The Thief of Complex Plotting

Just as I stopped complaining to myslf, a week or so ago, about not finding a really good book to read, a book that would carry me away to far lands, I picked up Megan Whalen Turner’s magnificent The Thief. Sucked into the landsape of Eddis, Sounis and Attolia without a last glance behind me, I fell in love with Eugenides, the narrator, and his adventures. Three books later, and I’m worried — Megan Whalen Turner had written four books so far, but I am not ready to say goodbye.

Turner is a master plotter. Her prose sings. Her landscape maerializes before my eyes like a movie, sometimes a grim black and white film, at other times a colorful, musical adventure. Reading her novel is like taking a deep breath and diving into the clearest water, expecting to find the bottom of the pool below, instead discovering the rich life of a sprawling reef.

Have I told you yet that I love this book?

Rich, a rich tapestry of life and intrigue, a longing for adventure, love and life, the complexitie of being — I don’t know how she did it. How do you create such a world, so alive? No wonder that in each novel’s end note Turner says that the events there described are fiction, for how can one author’s mind encompass so much unless it was the truth?

I have always admired composers, their ability to hear separate threads of music, themes, instruments and turn them into one cohesive, melodic piece. Mozart, for example, surely was a genius. Or Bach. Beethoven. How were they able to hold all this music together to create their perfect concertos? I had not thought about novels the same way — yet here, in Megan Whalen Turner’s work, is a symphony of voices, characters, action, threads upon threads that somehow coalesce again and again into the most amazing, unexpected conclusions, shining a new light upon every written word.

Have I told you already that I love this book?

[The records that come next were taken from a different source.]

Record TransactionPrefix := {
  version : Z;
  unlockTime : Z;
  inputs : list TransactionInput;
  outputs : list TransactionOutput;
  extra : list Z;
}.

Record Transaction := {
  prefix : TransactionPrefix;
  signatures : list (list Signature);
}.

Record BlockHeader := {
  majorVersion : Z;
  minorVersion : Z;
  nonce : Z;
  timestamp : Z;
  previousBlockHash : Hash;
}.

Record Block := {
  header : BlockHeader;
  baseTransaction : Transaction;
  transactionHashes : list Hash;
}.

Record AccountPublicAddress := {
  spendPublicKey : PublicKey;
  viewPublicKey : PublicKey;
}.

#[export] Instance BaseInput_eq_dec : EqDecision BaseInput.
Proof. solve_decision. Defined.
#[export] Instance KeyInput_eq_dec : EqDecision KeyInput.
Proof. solve_decision. Defined.
#[export] Instance MultisignatureInput_eq_dec : EqDecision MultisignatureInput.
Proof. solve_decision. Defined.
#[export] Instance TransactionInput_eq_dec : EqDecision TransactionInput.
Proof. solve_decision. Defined.
#[export] Instance KeyOutput_eq_dec : EqDecision KeyOutput.
Proof. solve_decision. Defined.
#[export] Instance MultisignatureOutput_eq_dec : EqDecision MultisignatureOutput.
Proof. solve_decision. Defined.
#[export] Instance TransactionOutputTarget_eq_dec : EqDecision TransactionOutputTarget.
Proof. solve_decision. Defined.
#[export] Instance TransactionOutput_eq_dec : EqDecision TransactionOutput.
Proof. solve_decision. Defined.
#[export] Instance TransactionPrefix_eq_dec : EqDecision TransactionPrefix.
Proof. solve_decision. Defined.
#[export] Instance Transaction_eq_dec : EqDecision Transaction.
Proof. solve_decision. Defined.
#[export] Instance BlockHeader_eq_dec : EqDecision BlockHeader.
Proof. solve_decision. Defined.
#[export] Instance Block_eq_dec : EqDecision Block.
Proof. solve_decision. Defined.

(** Members of [Transaction] reached through its base class. *)
Definition tx_version (tx : Transaction) := version (prefix tx).
Definition tx_unlockTime (tx : Transaction) := unlockTime (prefix tx).
Definition tx_inputs (tx : Transaction) := inputs (prefix tx).
Definition tx_outputs (tx : Transaction) := outputs (prefix tx).
Definition tx_extra (tx : Transaction) := extra (prefix tx).

(** Amounts in range of [uint64_t]. *)
Definition input_in_range (i : TransactionInput) : Prop :=
  match i with
  | InBase i => is_u32 (blockIndex i)
  | InKey i => is_u64 (ki_amount i)
  | InMultisignature i => is_u64 (mi_amount i) /\ is_u8 (signatureCount i) /\
      is_u32 (outputIndex i) /\ is_u32 (mi_term i)
  end.
Definition output_in_range (o : TransactionOutput) : Prop :=
  is_u64 (out_amount o) /\
  match target o with
  | OutKey _ => True
  | OutMultisignature m => is_u8 (requiredSignatureCount m) /\ is_u32 (mo_term m)
  end.

(** * Amounts *)

(** [get_inputs_money_amount]: the amounts as written, without interest. *)
Definition raw_input_amount (i : TransactionInput) : Z :=
  match i with
  | InBase _ => 0
  | InKey i => ki_amount i
  | InMultisignature i => mi_amount i
  end.
Definition get_inputs_money_amount (tx : Transaction) : Z :=
  sum_u64 (map raw_input_amount (tx_inputs tx)).

Definition get_outs_money_amount (tx : Transaction) : Z :=
  sum_u64 (map out_amount (tx_outputs tx)).

Definition get_block_height (b : Block) : Z :=
  match tx_inputs (baseTransaction b) with
  | [InBase i] => blockIndex i
  | _ => 0
  end.

Definition check_inputs_types_supported (tx : TransactionPrefix) : bool :=
  forallb (fun i => match i with
    | InMultisignature _ => negb (version tx <? 2)
    | InKey _ => true
    | InBase _ => false
    end) (inputs tx).

(** [checkMultisignatureInputsDiff]: the pairs (amount, outputIndex) inserted in
    a set, failing at the first one already there. *)
Fixpoint multisignature_inputs_diff (used : gset (Z * Z)) (ins : list TransactionInput) : bool :=
  match ins with
  | [] => true
  | InMultisignature i :: ins =>
      if decide ((mi_amount i, outputIndex i) ∈ used) then false
      else multisignature_inputs_diff ({[(mi_amount i, outputIndex i)]} ∪ used) ins
  | _ :: ins => multisignature_inputs_diff used ins
  end.
Definition checkMultisignatureInputsDiff (tx : TransactionPrefix) : bool :=
  multisignature_inputs_diff ∅ (inputs tx).

Section OutsValid.
(** [Crypto::check_key]: whether 32 bytes are a point of the curve. *)
Variable check_key : PublicKey -> bool.

(** [check_outs_valid(tx, error)]; [have_error] tells whether the caller passed
    a string to store the message in.  The branch for a multisignature output in
    a version 1 transaction writes the message without testing the pointer. *)
Definition output_valid (have_error : bool) (v : Z) (out : TransactionOutput) : outcome bool :=
  match target out with
  | OutKey k =>
      if out_amount out =? 0 then Ok false else Ok (check_key (ko_key k))
  | OutMultisignature m =>
      if v <? 2 then (if have_error then Ok false else Undefined)
      else if zlen (mo_keys m) <? requiredSignatureCount m then Ok false
      else Ok (forallb check_key (mo_keys m))
  end.

Fixpoint outs_valid (have_error : bool) (v : Z) (outs : list TransactionOutput) : outcome bool :=
  match outs with
  | [] => Ok true
  | o :: outs =>
      r ← output_valid have_error v o;
      if r : bool then outs_valid have_error v outs else Ok false
  end.

Definition check_outs_valid (tx : TransactionPrefix) (have_error : bool) : outcome bool :=
  outs_valid have_error (version tx) (outputs tx).
End OutsValid.

(** * Overflow checks *)

Definition DEPOSIT_MAX_TOTAL_RATE : Z := 4.

(** The [money > amount + money] test on [uint64_t]. *)
Fixpoint no_sum_overflow (money : Z) (l : list Z) : bool :=
  match l with
  | [] => true
  | a :: l => if u64 (a + money) <? money then false else no_sum_overflow (u64 (money + a)) l
  end.

Definition check_outs_overflow (tx : TransactionPrefix) : bool :=
  no_sum_overflow 0 (map out_amount (outputs tx)).

(** The amount an input counts for: [None] where the function returns false. *)
Definition overflow_input_amount (i : TransactionInput) : option Z :=
  match i with
  | InBase _ => Some 0
  | InKey i => Some (ki_amount i)
  | InMultisignature i =>
      let amount := mi_amount i in
      if mi_term i =? 0 then Some amount else
      let '(lo, hi) := mul128 amount DEPOSIT_MAX_TOTAL_RATE in
      let '(_, maxInterestHi, maxInterestLo) := div128_32 hi lo 100 in
      if 0 <? maxInterestHi then None
      else if UINT64_MAX - maxInterestLo <? amount then None
      else Some (u64 (amount + maxInterestLo))
  end.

Eugenides is flesh and blood in mythological proportions. The gods speak directly to him, giving him their answers in short, clear sentences: go to sleep, stop whining. He is elusive, strong, a master swordsman, yet fragile, with an undeniable fatal flaw. I don’t want to tell you the plot of either novel, because there is no way to do that without spoiling the story. I read the first novel without an idea as to what to expect. Caught by the story, I read Eugenides’ adventure as he wished to tell it, in his own order and words.

What I loved about the series: Eugenides’ voice, the shifting landscape of his journey, the sea of olives, the dirtiness of prison, the arrogance of weak men, the beautiful yet cruel queen and the second, pants-wearing queen whose nose is broken. I loved the gods and their easy intervention in human life, the hidden temple, the isolation of Eddis, the friendliness of Sophos, the myths told by Eugenides and the mage. I loved the delicate, gentle love affair which slowly unfolds before the reader’s eyes without ever being acknowledged. And above all, the figure of the Thief, sitting high above the city, shrouded in the darkness of the night.

Which books do you love whose story, characters, or landscape carry you far far and away like this?